===== DATASET EXTRACT =====

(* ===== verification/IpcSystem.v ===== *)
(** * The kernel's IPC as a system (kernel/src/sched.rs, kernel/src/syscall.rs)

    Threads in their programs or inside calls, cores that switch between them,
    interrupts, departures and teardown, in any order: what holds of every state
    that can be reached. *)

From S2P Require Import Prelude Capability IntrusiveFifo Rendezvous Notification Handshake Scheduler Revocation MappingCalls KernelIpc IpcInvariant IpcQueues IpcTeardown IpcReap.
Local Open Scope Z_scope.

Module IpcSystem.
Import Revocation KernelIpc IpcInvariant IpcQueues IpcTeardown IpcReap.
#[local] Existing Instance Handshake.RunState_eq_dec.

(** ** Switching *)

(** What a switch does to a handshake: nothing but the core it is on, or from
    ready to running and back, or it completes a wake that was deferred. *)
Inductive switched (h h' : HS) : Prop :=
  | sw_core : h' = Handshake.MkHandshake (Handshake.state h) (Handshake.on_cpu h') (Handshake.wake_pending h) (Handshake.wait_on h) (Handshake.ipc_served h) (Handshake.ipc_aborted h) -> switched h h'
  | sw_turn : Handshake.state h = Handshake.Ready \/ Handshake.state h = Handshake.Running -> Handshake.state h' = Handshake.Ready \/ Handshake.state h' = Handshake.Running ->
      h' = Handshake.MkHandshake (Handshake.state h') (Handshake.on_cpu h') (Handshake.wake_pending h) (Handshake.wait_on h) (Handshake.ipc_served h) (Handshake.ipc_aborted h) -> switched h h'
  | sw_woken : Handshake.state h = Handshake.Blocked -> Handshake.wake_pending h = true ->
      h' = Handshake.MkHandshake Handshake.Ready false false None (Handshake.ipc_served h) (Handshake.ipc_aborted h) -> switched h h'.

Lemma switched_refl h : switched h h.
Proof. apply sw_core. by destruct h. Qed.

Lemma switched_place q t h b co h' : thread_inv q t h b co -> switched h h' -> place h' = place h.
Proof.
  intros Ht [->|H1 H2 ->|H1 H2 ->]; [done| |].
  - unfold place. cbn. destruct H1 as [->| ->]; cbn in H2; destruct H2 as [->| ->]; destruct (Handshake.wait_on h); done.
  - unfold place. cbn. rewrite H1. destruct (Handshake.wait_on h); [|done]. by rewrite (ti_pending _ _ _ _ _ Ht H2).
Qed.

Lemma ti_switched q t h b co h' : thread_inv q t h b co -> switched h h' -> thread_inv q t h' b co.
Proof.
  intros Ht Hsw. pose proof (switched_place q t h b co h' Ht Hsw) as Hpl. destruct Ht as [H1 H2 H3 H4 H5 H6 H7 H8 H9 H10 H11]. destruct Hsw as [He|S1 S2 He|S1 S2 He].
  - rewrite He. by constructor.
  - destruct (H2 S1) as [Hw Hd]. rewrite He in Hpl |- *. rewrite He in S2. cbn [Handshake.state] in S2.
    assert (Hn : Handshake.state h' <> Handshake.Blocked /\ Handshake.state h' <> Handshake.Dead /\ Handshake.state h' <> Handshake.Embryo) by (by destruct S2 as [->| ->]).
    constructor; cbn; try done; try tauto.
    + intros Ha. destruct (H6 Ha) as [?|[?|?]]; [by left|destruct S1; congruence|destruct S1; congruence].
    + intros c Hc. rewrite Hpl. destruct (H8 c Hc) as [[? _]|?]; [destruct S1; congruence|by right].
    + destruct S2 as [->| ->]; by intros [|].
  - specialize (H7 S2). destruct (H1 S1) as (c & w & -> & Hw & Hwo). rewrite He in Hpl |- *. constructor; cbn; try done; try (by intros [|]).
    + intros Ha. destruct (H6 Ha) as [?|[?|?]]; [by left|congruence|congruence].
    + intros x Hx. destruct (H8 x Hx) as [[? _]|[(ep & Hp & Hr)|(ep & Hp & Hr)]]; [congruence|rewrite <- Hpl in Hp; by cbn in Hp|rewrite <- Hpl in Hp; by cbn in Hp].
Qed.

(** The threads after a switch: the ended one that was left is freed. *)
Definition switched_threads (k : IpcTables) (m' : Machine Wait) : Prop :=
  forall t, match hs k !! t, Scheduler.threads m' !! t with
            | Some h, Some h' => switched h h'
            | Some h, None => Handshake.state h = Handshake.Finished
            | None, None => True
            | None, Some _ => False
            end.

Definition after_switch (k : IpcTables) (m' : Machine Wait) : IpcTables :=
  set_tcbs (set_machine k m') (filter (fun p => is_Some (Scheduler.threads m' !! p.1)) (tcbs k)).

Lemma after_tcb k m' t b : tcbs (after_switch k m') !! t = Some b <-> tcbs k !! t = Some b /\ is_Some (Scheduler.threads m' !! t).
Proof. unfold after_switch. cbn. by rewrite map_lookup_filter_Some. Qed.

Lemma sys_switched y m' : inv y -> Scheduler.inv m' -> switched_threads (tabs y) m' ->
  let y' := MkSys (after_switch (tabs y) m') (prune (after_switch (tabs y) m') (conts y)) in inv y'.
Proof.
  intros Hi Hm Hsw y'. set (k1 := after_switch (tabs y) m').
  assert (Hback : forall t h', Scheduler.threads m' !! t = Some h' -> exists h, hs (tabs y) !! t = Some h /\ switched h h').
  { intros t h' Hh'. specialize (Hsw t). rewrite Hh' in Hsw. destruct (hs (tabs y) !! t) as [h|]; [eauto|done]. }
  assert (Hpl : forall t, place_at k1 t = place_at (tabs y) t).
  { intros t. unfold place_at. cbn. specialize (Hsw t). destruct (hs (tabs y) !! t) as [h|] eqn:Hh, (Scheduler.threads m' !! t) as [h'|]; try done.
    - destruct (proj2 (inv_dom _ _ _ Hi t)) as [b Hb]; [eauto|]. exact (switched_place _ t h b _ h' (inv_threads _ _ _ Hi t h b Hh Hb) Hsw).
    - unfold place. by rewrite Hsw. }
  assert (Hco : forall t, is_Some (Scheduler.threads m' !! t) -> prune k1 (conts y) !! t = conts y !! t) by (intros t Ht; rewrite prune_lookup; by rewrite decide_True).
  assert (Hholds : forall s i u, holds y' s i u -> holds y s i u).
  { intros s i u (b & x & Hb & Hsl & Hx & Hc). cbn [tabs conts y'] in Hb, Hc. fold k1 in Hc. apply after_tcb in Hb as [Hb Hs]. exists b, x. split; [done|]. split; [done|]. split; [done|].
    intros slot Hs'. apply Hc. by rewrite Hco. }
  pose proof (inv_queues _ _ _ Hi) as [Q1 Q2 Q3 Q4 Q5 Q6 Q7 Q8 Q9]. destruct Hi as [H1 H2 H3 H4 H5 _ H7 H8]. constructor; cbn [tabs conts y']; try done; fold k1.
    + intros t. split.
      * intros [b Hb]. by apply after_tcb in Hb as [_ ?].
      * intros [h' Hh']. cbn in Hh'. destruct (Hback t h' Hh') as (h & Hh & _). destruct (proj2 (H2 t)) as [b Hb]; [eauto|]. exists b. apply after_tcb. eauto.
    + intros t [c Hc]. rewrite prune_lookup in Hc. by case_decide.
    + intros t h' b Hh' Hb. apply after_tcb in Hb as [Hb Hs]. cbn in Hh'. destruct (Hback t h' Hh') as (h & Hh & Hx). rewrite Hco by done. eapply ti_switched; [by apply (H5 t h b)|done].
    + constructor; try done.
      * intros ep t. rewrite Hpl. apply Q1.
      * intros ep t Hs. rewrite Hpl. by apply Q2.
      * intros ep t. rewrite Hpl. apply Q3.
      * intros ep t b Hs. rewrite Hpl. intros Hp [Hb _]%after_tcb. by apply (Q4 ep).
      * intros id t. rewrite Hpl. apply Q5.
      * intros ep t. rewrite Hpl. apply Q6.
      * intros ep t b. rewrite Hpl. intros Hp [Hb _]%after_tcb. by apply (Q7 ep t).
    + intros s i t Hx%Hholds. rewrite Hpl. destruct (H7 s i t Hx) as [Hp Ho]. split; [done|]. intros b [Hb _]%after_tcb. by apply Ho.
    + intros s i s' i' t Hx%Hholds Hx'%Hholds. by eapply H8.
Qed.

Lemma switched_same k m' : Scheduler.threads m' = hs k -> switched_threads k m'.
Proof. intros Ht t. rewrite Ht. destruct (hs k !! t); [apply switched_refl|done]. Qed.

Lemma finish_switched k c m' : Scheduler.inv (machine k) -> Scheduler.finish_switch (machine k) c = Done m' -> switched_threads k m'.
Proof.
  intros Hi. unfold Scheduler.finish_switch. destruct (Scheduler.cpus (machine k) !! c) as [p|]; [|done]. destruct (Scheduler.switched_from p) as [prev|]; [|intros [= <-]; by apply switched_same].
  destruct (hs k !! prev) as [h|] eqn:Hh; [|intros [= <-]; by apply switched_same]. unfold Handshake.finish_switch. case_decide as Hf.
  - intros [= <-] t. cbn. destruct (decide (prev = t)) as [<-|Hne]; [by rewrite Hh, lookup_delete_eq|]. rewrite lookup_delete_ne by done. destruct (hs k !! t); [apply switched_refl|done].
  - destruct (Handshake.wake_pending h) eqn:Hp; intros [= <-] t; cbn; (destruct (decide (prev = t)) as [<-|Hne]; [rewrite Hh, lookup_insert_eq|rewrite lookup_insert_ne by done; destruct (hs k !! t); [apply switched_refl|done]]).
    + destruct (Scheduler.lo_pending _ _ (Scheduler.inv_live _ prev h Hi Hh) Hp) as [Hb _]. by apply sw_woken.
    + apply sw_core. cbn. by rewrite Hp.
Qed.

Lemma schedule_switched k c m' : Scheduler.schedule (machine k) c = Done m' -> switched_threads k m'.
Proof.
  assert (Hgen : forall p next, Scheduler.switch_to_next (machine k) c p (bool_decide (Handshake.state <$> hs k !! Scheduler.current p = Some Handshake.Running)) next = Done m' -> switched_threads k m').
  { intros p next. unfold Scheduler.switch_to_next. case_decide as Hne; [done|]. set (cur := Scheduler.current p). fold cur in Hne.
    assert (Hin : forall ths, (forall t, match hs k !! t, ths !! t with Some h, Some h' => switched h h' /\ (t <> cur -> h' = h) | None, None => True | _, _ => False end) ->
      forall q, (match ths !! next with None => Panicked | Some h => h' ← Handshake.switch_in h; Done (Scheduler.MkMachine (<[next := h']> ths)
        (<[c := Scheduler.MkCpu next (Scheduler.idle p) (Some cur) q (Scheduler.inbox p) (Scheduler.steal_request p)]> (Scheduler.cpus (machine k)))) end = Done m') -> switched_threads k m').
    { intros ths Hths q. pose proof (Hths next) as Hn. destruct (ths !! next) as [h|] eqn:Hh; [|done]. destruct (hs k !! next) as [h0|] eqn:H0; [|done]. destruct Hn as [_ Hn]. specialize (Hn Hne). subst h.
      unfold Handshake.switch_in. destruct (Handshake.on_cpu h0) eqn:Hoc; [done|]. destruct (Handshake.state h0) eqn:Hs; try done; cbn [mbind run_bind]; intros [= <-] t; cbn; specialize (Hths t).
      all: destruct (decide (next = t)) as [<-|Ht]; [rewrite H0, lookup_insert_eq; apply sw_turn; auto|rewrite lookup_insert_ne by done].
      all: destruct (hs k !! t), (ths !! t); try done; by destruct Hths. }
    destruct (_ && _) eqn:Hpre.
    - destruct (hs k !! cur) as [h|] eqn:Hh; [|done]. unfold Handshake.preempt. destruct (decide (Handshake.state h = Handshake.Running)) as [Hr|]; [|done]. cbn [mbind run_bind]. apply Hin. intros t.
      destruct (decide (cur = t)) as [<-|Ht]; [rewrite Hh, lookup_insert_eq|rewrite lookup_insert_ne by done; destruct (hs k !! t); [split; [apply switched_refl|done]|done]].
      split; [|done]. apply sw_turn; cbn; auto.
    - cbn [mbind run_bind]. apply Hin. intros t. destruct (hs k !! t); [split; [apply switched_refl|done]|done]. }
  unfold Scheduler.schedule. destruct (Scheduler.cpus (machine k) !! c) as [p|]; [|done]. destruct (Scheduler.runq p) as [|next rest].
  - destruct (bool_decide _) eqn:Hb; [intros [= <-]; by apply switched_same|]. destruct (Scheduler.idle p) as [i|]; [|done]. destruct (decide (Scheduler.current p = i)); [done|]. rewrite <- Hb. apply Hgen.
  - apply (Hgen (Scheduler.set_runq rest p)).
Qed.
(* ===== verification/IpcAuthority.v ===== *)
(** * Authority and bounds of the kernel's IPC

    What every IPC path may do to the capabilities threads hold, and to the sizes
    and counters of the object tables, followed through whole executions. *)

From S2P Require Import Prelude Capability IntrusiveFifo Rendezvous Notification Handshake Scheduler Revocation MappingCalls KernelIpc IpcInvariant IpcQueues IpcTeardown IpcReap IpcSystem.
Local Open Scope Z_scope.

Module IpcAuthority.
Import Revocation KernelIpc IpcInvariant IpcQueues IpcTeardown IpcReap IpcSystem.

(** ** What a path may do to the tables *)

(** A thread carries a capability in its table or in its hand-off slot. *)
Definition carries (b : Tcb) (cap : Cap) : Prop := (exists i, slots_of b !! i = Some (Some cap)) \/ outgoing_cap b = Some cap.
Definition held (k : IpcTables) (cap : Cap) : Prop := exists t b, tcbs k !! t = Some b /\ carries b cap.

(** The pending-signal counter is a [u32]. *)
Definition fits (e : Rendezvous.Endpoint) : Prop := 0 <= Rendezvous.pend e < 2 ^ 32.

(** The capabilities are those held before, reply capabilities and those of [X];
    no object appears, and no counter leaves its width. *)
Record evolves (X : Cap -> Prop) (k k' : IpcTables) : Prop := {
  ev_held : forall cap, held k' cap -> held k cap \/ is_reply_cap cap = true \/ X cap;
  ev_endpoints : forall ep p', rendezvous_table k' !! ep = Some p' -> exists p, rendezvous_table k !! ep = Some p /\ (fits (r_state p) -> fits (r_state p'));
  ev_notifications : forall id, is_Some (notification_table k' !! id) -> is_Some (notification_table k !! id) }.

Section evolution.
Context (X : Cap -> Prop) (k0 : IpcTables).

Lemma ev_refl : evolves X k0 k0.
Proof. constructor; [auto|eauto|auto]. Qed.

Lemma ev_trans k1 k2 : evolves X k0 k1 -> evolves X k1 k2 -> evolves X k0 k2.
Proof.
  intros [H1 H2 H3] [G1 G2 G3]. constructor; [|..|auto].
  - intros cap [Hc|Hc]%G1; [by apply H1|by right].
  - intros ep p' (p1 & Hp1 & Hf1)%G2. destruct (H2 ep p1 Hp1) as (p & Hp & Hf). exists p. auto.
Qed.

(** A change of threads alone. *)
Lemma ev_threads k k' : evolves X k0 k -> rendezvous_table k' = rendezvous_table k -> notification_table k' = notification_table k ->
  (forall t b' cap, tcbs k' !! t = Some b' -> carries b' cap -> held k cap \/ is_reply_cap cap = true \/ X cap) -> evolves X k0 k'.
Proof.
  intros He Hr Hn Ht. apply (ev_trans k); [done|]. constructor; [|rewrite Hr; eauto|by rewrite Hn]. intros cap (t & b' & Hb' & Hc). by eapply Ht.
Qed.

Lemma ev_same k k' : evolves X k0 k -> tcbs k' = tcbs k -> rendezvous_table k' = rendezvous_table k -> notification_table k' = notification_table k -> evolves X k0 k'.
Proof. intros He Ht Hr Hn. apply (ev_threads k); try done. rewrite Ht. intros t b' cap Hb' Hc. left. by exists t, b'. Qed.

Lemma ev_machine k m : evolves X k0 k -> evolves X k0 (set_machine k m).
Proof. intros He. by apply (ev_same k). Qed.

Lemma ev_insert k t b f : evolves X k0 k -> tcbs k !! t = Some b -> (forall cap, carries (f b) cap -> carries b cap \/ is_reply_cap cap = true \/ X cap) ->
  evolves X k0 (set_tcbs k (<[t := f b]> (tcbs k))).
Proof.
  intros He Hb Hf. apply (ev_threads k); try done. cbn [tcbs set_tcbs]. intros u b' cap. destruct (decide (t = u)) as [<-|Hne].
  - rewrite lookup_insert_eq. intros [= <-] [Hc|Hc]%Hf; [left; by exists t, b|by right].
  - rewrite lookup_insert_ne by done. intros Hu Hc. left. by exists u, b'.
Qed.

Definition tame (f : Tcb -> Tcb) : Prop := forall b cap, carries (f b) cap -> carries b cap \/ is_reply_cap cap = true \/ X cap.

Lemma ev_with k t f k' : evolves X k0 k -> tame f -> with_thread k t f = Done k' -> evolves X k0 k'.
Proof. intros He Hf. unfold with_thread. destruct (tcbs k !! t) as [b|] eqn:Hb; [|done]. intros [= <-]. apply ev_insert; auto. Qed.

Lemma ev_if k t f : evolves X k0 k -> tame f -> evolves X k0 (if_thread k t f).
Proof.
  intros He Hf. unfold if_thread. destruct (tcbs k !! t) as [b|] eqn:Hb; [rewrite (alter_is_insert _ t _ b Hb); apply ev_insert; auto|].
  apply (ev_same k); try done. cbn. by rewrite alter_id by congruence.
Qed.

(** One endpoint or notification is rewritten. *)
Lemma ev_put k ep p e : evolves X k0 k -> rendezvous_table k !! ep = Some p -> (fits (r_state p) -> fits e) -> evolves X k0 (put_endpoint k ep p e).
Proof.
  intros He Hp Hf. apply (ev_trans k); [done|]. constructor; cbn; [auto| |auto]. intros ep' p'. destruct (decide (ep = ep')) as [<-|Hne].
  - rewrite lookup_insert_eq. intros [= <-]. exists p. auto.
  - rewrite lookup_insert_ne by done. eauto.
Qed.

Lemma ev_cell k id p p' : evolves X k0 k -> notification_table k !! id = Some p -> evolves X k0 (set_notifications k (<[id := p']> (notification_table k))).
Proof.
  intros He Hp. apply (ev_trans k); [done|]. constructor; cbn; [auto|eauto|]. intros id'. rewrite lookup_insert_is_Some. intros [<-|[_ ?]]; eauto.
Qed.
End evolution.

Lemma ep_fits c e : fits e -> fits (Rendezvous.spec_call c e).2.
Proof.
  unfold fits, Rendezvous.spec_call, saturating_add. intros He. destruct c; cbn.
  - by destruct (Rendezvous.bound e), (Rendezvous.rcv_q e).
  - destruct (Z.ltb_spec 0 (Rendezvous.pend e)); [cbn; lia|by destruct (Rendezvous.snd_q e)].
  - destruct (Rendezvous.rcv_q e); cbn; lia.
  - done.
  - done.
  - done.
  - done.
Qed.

=====

WHAT YOU ARE ASKED TO DO: Look above for the line with "cbn in Hp]." and the line with "[h'|]; try done.", and reproduce exactly those two lines plus every line between, nothing more.

EXPECTED OUTPUT:
    + intros x Hx. destruct (H8 x Hx) as [[? _]|[(ep & Hp & Hr)|(ep & Hp & Hr)]]; [congruence|rewrite <- Hpl in Hp; by cbn in Hp|rewrite <- Hpl in Hp; by cbn in Hp].
Qed.

(** The threads after a switch: the ended one that was left is freed. *)
Definition switched_threads (k : IpcTables) (m' : Machine Wait) : Prop :=
  forall t, match hs k !! t, Scheduler.threads m' !! t with
            | Some h, Some h' => switched h h'
            | Some h, None => Handshake.state h = Handshake.Finished
            | None, None => True
            | None, Some _ => False
            end.

Definition after_switch (k : IpcTables) (m' : Machine Wait) : IpcTables :=
  set_tcbs (set_machine k m') (filter (fun p => is_Some (Scheduler.threads m' !! p.1)) (tcbs k)).

Lemma after_tcb k m' t b : tcbs (after_switch k m') !! t = Some b <-> tcbs k !! t = Some b /\ is_Some (Scheduler.threads m' !! t).
Proof. unfold after_switch. cbn. by rewrite map_lookup_filter_Some. Qed.

Lemma sys_switched y m' : inv y -> Scheduler.inv m' -> switched_threads (tabs y) m' ->
  let y' := MkSys (after_switch (tabs y) m') (prune (after_switch (tabs y) m') (conts y)) in inv y'.
Proof.
  intros Hi Hm Hsw y'. set (k1 := after_switch (tabs y) m').
  assert (Hback : forall t h', Scheduler.threads m' !! t = Some h' -> exists h, hs (tabs y) !! t = Some h /\ switched h h').
  { intros t h' Hh'. specialize (Hsw t). rewrite Hh' in Hsw. destruct (hs (tabs y) !! t) as [h|]; [eauto|done]. }
  assert (Hpl : forall t, place_at k1 t = place_at (tabs y) t).
  { intros t. unfold place_at. cbn. specialize (Hsw t). destruct (hs (tabs y) !! t) as [h|] eqn:Hh, (Scheduler.threads m' !! t) as [h'|]; try done.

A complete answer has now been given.